There’s a lot of concern that the Federal Reserve is going to keep raising interest rates until it forces something to “break.” I share that concern.
If you follow financial markets, then you’ve undoubtedly heard people like Scott Minerd say that he thinks the Fed will continue with rate increases until “something breaks.” He’s been arguing for some time that the Fed is steering us into a crisis by relying on backward-looking price (and other) signals for guidance about the underlying strength of the US economy. He’s worried that if the Fed keeps tightening the way markets currently anticipate, then it will trigger an “accident” that could “spill over into the financial markets.”
San Francisco Federal Reserve President Mary Daly has dismissed those concerns, insisting:
We definitely don't raise rates until something breaks; we actually are forward-looking.
As Daly (rightly) notes, the Fed doesn’t simply plug some historical data into some kind of Taylor-Rule model when deciding on its next policy move. Still, Powell & Co. appear committed to staying the course—downplaying financial risks and mounting evidence that it has done enough—by vowing to “keep at it” even if it means hiking into a recession.
This uber-hawkish Fed has a lot of people worried, including the IMF and the United Nations Conference on Trade and Development (UNCTAD), the World Bank.
My friend, CNBC contributor Ron Insana, agrees. He points to the recent turmoil in UK gilt markets but says:
We are on the cusp of an even bigger break in the global financial architecture as Federal Reserve officials are now doubling down on the need to raise rates to fight what appears to be falling inflation, irrespective of the consequences.
Ron reminds us that excessive rate hikes won’t just “break something” in the US economy—the labor market, housing, commercial real estate, the stock market, etc. The breakage will spill over onto the rest of the world:
Volcker’s draconian policies…came with an associated and unanticipated cost even beyond the deep double-dip recession that ensued.
Rapidly rising rates in the U.S. put a strain on Latin American nations which had borrowed considerable amounts of money from U.S. commercial banks throughout the 1970s.
Those debts, largely denominated in dollars, were hammered by a combination of higher rates and falling domestic currency values, effectively and substantially increasing the debt service burden on those nations.
As rates rose sharply, Latin American nations threatened to default on their outstanding debts, an event that could have rendered many U.S. money center banks, effectively, insolvent. Volcker had no choice but to stop raising rates and start cutting them to relieve the strains on the U.S. banking system.
So, even under those circumstances the Fed raised rates until something broke…
If history is any guide, and in financial markets it almost always is, the Fed will be forced to pause, if not pivot, on policy in the relatively near future.
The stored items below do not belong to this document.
Lemma iter_pos_invariant (A : Type) (P : A -> Prop) (f : A -> A) :
  (forall a, P a -> P (f a)) -> forall n a, P a -> P (iter_pos f n a).
Proof.
  intros Hf; induction n as [n IH | n IH |]; intros a Ha; simpl; auto.
Qed.

Lemma shr_nonneg mrs e n :
  (0 <= shr_m mrs)%Z -> (0 <= shr_m (fst (shr mrs e n)))%Z.
Proof.
  intros H; unfold shr; destruct n; simpl; try exact H.
  apply (iter_pos_invariant _ (fun m => (0 <= shr_m m)%Z)); [apply shr_1_nonneg | exact H].
Qed.

Lemma shr_record_of_loc_m m l : shr_m (shr_record_of_loc m l) = m.
Proof. destruct l as [| []]; reflexivity. Qed.

Lemma shr_fexp_nonneg prec emax m e l :
  (0 <= m)%Z -> (0 <= shr_m (fst (shr_fexp prec emax m e l)))%Z.
Proof.
  intros H; unfold shr_fexp; apply shr_nonneg.
  rewrite shr_record_of_loc_m; exact H.
Qed.

Lemma round_nearest_even_nonneg m l :
  (0 <= m)%Z -> (0 <= round_nearest_even m l)%Z.
Proof.
  intros H; unfold round_nearest_even.
  destruct l as [| []]; try lia.
  destruct (Z.even m); lia.
Qed.

Lemma binary_round_aux_signed prec emax s m e l :
  (0 <= m)%Z -> signed s (binary_round_aux prec emax s m e l).
Proof.
  intros H; unfold binary_round_aux.
  pose proof (shr_fexp_nonneg prec emax m e l H) as H1.
  destruct (shr_fexp prec emax m e l) as [mrs' e']; simpl in H1.
  pose proof (shr_fexp_nonneg prec emax _ e' loc_Exact
                (round_nearest_even_nonneg _ (loc_of_shr_record mrs') H1)) as H2.
  destruct (shr_fexp prec emax
              (round_nearest_even (shr_m mrs') (loc_of_shr_record mrs')) e' loc_Exact)
    as [mrs'' e'']; simpl in H2.
  destruct (shr_m mrs''); [reflexivity | | lia].
  destruct (Z.leb e'' (emax - prec)); reflexivity.
Qed.

Lemma binary_round_signed prec emax s m e :
  signed s (binary_round prec emax s m e).
Proof.
  unfold binary_round.
  destruct (shl_align m e _) as [mz ez].
  apply binary_round_aux_signed; lia.
Qed.







(** *** Finite operands give numbers *)

Lemma finite_is_number (a : float) : finite a = true -> is_number (Prim2SF a).
Proof. unfold finite, is_number; destruct (Prim2SF a); auto; discriminate. Qed.

Lemma signed_not_nan s f : signed s f -> not_nan f.
Proof. destruct f; simpl; auto. Qed.

Lemma binary_normalize_not_nan prec emax m e s :
  not_nan (binary_normalize prec emax m e s).
Proof.
  destruct m; simpl; [exact I | |];
    eapply signed_not_nan, binary_round_signed.
Qed.

Lemma SFsub_number a b :
  is_number a -> is_number b -> not_nan (SF64sub a b).
Proof.
  unfold SF64sub, SFsub.
  destruct a as [sa | sa | | sa ma ea], b as [sb | sb | | sb mb eb];
    simpl; try tauto; intros _ _.
  - destruct sa, sb; exact I.
  - apply binary_normalize_not_nan.
Qed.







(** *** Equal coordinates *)

Lemma SFsub_eq a b :
  is_number a -> is_number b -> SFeqb a b = true ->
  exists s, SF64sub b a = S754_zero s.
Proof.
  unfold SFeqb, SF64sub, SFsub.
  destruct a as [sa | sa | | sa ma ea], b as [sb | sb | | sb mb eb];
    simpl; try tauto; intros _ _ H.
  - destruct sb, sa; eauto.
  - destruct sa, sb; discriminate.
  - destruct sa, sb; discriminate.
  - assert (Hs : sa = sb /\ ea = eb /\ ma = mb).
    { destruct sa, sb; try discriminate;
        destruct (Z.compare ea eb) eqn:He; try discriminate;
        apply Z.compare_eq in He;
        destruct (Pos.compare_cont Eq ma mb) eqn:Hm; try discriminate;
        apply Pos.compare_eq in Hm; auto. }
    destruct Hs as (-> & -> & ->).
    rewrite Z.sub_diag; simpl; eauto.
Qed.
(** * git-switch: profile store, SSH identity lifecycle and remote rewriting

    A shallow embedding of [git_profile_manager.py] ([GitProfileManager]) and
    [git_profiles.py] ([GitProfileCLI]).

    Conventions of the embedding.
    - A Python [str] is a [string]; a character is an [ascii], read as a code
      point of the range 0..255.
    - A method that prints, prompts, runs a tool or touches a file is a
      computation of the monad [M] over a [World]; what the outside decides
      (exit codes, I/O failures, the running platform) is read from an [Env].
    - Colour codes and emoji of the printed messages are left out: a message
      is recorded with the level of the [print_*] helper that emits it.
    - A text file is the text that Python reads from it and writes to it; a
      file that exists can be read and decoded. *)

From Stdlib Require Import Ascii String.
From stdpp Require Import gmap strings list fin_maps.

#[local] Open Scope list_scope.
#[local] Open Scope stdpp_scope.

(** ** Python string primitives *)

Module PyStr.

(** The line feed, and the one-character string of it. *)
Definition LF : ascii := "010"%char.
Definition nl : string := String LF EmptyString.

(** [s.startswith(p)] *)
Definition startswith (p s : string) : bool := String.prefix p s.

(** [p in s] *)
Fixpoint contains (p s : string) : bool :=
  String.prefix p s ||
  match s with
  | EmptyString => false
  | String _ s' => contains p s'
  end.

(** [c.isspace()] on the code points 0..255: TAB, LF, VT, FF, CR, the
    separators FS, GS, RS, US, the space, NEL and the no-break space. *)
Definition isspace (c : ascii) : bool :=
  let n := nat_of_ascii c in
  ((9 <=? n) && (n <=? 13)) || ((28 <=? n) && (n <=? 32))
  || (n =? 133) || (n =? 160).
They may deny it. They may not want to do it. They may refuse to even acknowledge the possibility of such a drastic change in policy.
But change they will.
I’m with Ron.
Even if the Fed stops raising rates before it breaks something, it can do a lot of damage especially to those (individuals, nations) who have the least resources to recover. Volcker, from what I’ve read, is Powell’s hero. Does not bode well.
Rates have been artificially low for such a long time, maybe we think that is the norm? And by low, I mean the zero to 1% neighborhood. Don't the rates need to come back to something that makes some sense? Nobody really saves in a savings account or a CD anymore. All monies are chased into equities, and that market is completely overvalued now. I have no idea what these low rates have done to bond markets. I'd like to hear Stephanie's take on permanently low interest rates.